▶ [WORK ITEM]
Look through the data below and, wherever a line carries the word "simpl", please copy that line.

▶ [RECORDS FOR THE EXERCISE]
----
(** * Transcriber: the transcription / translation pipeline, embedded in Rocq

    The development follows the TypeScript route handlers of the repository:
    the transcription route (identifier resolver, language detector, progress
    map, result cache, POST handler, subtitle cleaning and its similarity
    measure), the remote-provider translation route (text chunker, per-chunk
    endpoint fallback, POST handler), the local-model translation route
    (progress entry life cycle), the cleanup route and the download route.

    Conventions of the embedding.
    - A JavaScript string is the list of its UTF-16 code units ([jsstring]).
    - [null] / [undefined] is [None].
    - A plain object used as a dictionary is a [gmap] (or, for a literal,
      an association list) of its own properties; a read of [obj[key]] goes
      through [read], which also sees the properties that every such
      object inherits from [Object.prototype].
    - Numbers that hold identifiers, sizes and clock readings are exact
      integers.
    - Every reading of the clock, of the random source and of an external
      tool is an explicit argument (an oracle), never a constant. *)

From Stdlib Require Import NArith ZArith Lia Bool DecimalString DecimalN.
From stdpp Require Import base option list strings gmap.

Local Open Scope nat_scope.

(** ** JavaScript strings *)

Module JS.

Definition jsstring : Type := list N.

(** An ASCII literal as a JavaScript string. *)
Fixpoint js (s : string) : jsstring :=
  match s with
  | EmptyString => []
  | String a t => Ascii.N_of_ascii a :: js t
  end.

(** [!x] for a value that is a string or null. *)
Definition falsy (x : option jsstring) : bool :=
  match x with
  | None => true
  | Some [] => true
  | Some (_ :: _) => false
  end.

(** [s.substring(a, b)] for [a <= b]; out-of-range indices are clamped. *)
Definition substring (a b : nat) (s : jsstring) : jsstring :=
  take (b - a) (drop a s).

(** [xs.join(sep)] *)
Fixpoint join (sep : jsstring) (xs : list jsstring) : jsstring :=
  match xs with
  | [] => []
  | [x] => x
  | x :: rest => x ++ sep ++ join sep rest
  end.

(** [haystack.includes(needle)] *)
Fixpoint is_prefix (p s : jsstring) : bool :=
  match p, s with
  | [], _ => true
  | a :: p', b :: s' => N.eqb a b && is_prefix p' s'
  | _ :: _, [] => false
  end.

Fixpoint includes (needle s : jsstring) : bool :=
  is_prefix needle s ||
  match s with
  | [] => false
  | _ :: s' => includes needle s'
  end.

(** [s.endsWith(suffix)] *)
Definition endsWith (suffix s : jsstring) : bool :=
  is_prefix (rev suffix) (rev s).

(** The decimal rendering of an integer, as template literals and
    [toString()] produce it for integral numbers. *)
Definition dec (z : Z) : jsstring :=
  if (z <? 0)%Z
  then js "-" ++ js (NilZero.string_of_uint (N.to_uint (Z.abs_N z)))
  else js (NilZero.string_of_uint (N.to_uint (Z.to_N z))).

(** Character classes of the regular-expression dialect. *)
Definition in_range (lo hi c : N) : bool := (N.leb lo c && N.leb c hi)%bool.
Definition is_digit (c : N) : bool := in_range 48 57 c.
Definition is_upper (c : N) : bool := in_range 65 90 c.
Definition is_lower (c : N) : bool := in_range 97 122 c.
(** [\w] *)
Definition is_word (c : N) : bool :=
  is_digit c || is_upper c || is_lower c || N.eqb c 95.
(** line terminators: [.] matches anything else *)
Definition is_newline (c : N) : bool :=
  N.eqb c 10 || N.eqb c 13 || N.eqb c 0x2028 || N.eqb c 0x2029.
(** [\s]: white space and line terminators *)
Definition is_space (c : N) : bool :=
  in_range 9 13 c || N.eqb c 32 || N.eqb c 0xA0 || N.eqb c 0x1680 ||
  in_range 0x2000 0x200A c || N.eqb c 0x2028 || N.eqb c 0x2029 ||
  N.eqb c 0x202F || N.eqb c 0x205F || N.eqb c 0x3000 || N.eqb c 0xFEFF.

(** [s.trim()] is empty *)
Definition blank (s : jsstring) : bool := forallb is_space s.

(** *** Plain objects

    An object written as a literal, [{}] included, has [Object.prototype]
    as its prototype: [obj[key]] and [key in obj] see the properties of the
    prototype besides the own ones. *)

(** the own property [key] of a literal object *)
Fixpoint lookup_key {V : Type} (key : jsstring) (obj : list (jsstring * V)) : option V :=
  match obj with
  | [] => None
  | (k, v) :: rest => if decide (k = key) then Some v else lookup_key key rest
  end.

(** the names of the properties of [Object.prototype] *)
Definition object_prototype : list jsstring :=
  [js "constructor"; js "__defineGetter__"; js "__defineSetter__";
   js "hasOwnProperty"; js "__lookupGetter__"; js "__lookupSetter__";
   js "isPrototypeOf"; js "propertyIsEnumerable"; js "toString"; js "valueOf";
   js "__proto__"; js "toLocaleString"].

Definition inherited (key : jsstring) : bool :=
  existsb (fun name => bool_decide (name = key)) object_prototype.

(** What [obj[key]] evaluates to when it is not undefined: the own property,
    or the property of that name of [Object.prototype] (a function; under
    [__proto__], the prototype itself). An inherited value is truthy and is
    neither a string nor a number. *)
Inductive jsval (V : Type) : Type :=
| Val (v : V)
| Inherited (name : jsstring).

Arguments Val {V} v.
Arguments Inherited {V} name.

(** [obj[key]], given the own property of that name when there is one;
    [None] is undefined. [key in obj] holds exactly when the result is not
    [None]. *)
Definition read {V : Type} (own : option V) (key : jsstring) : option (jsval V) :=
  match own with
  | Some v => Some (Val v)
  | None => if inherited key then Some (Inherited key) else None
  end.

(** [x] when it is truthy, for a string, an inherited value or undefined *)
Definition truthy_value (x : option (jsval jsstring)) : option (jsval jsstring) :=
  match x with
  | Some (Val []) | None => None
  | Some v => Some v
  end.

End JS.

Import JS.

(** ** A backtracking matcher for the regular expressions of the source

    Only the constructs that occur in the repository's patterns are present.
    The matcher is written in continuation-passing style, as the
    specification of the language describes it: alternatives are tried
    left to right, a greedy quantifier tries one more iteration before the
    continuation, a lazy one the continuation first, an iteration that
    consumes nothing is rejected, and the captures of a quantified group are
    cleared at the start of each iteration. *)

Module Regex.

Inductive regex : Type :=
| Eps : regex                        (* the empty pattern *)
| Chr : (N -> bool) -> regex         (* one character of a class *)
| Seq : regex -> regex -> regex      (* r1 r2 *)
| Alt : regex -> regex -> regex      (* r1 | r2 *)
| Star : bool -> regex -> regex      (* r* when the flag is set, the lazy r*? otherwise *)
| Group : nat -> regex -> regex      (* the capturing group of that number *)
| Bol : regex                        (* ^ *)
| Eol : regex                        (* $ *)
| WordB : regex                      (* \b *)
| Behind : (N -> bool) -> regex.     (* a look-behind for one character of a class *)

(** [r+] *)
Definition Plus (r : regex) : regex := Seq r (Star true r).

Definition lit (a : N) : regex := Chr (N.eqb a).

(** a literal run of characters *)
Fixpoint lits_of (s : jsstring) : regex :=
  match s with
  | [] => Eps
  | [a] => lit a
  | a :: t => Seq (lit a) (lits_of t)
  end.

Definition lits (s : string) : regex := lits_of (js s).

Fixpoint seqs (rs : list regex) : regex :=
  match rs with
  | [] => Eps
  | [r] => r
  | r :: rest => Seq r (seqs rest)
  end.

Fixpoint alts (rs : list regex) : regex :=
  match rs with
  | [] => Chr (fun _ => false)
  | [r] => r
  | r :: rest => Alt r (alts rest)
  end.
----
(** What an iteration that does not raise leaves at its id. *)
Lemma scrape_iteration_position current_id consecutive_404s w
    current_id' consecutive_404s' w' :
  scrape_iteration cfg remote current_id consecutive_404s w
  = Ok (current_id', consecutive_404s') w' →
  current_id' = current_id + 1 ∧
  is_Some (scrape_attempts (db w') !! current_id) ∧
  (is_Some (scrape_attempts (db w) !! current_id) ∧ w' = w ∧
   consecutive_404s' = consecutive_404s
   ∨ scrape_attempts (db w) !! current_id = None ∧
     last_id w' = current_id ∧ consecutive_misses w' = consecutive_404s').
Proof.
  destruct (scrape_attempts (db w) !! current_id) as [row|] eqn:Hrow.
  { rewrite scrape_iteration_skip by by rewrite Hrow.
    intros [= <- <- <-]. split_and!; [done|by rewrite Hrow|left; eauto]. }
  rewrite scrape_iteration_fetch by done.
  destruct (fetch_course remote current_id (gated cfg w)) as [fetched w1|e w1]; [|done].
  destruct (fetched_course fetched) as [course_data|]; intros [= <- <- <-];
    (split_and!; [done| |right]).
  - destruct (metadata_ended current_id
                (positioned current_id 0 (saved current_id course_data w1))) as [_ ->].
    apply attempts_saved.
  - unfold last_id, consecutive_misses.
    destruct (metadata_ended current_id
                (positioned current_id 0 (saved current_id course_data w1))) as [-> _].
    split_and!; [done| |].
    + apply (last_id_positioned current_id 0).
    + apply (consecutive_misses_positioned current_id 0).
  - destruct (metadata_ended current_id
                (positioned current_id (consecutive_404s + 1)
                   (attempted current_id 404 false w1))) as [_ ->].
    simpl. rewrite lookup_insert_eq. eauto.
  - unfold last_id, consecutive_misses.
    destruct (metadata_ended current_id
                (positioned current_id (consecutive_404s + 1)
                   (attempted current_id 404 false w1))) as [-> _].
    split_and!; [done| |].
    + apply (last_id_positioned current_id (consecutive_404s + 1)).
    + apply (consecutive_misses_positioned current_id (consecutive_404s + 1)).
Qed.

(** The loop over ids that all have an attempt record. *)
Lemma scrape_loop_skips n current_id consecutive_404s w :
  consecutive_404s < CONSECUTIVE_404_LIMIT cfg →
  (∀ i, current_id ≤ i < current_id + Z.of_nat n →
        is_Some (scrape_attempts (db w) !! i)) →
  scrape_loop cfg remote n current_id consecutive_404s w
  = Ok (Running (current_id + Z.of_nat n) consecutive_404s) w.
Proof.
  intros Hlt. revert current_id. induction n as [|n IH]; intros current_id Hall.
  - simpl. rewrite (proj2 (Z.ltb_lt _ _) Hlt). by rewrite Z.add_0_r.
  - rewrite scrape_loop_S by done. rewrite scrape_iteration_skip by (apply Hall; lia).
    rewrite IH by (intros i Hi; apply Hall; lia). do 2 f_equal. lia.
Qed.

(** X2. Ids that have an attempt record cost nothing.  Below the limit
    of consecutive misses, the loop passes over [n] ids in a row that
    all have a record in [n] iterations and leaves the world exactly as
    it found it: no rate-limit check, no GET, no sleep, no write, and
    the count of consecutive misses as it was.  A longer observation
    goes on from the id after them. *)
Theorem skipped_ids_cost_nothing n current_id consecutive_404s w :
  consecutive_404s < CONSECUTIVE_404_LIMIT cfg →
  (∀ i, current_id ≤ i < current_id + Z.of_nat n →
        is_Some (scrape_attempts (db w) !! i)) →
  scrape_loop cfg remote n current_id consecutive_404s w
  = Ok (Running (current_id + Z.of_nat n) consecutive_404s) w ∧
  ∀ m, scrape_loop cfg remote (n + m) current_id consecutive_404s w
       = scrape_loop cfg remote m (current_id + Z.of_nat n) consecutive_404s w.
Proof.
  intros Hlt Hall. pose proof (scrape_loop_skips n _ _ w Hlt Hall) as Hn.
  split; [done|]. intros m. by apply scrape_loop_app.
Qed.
----
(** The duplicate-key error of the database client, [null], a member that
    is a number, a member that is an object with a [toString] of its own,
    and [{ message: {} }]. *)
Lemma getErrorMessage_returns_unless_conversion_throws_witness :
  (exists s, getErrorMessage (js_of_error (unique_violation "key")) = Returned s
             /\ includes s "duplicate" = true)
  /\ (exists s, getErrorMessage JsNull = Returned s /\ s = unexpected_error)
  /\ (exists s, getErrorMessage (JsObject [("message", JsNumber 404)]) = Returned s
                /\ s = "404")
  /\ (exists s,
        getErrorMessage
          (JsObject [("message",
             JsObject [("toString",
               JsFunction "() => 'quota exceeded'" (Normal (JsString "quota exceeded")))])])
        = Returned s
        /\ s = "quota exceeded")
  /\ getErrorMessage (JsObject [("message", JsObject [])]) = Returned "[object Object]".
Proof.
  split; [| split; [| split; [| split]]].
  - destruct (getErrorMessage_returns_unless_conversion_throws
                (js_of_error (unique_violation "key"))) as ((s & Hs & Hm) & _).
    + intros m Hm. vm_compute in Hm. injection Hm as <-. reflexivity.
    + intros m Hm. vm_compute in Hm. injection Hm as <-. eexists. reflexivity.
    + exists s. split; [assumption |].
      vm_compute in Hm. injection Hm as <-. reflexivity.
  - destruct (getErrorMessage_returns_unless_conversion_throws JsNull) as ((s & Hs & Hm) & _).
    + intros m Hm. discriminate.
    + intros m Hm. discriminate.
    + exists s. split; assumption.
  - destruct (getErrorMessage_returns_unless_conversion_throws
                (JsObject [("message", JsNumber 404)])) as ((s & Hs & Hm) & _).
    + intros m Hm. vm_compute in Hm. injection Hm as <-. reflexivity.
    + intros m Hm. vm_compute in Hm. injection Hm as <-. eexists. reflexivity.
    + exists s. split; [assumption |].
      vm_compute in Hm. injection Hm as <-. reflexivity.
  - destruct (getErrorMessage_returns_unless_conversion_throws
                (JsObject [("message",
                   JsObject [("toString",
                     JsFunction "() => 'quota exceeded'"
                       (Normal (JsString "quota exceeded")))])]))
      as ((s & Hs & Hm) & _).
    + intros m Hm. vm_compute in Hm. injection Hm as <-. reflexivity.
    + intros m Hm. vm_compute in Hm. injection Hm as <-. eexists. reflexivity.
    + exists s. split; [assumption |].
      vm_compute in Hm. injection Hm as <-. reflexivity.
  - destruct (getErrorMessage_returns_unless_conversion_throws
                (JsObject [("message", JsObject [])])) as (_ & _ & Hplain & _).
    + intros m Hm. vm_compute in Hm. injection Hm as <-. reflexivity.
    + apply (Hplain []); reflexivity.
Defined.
----
▶ [RESULT BELOW]
    simpl. rewrite lookup_insert_eq. eauto.
  - simpl. rewrite (proj2 (Z.ltb_lt _ _) Hlt). by rewrite Z.add_0_r.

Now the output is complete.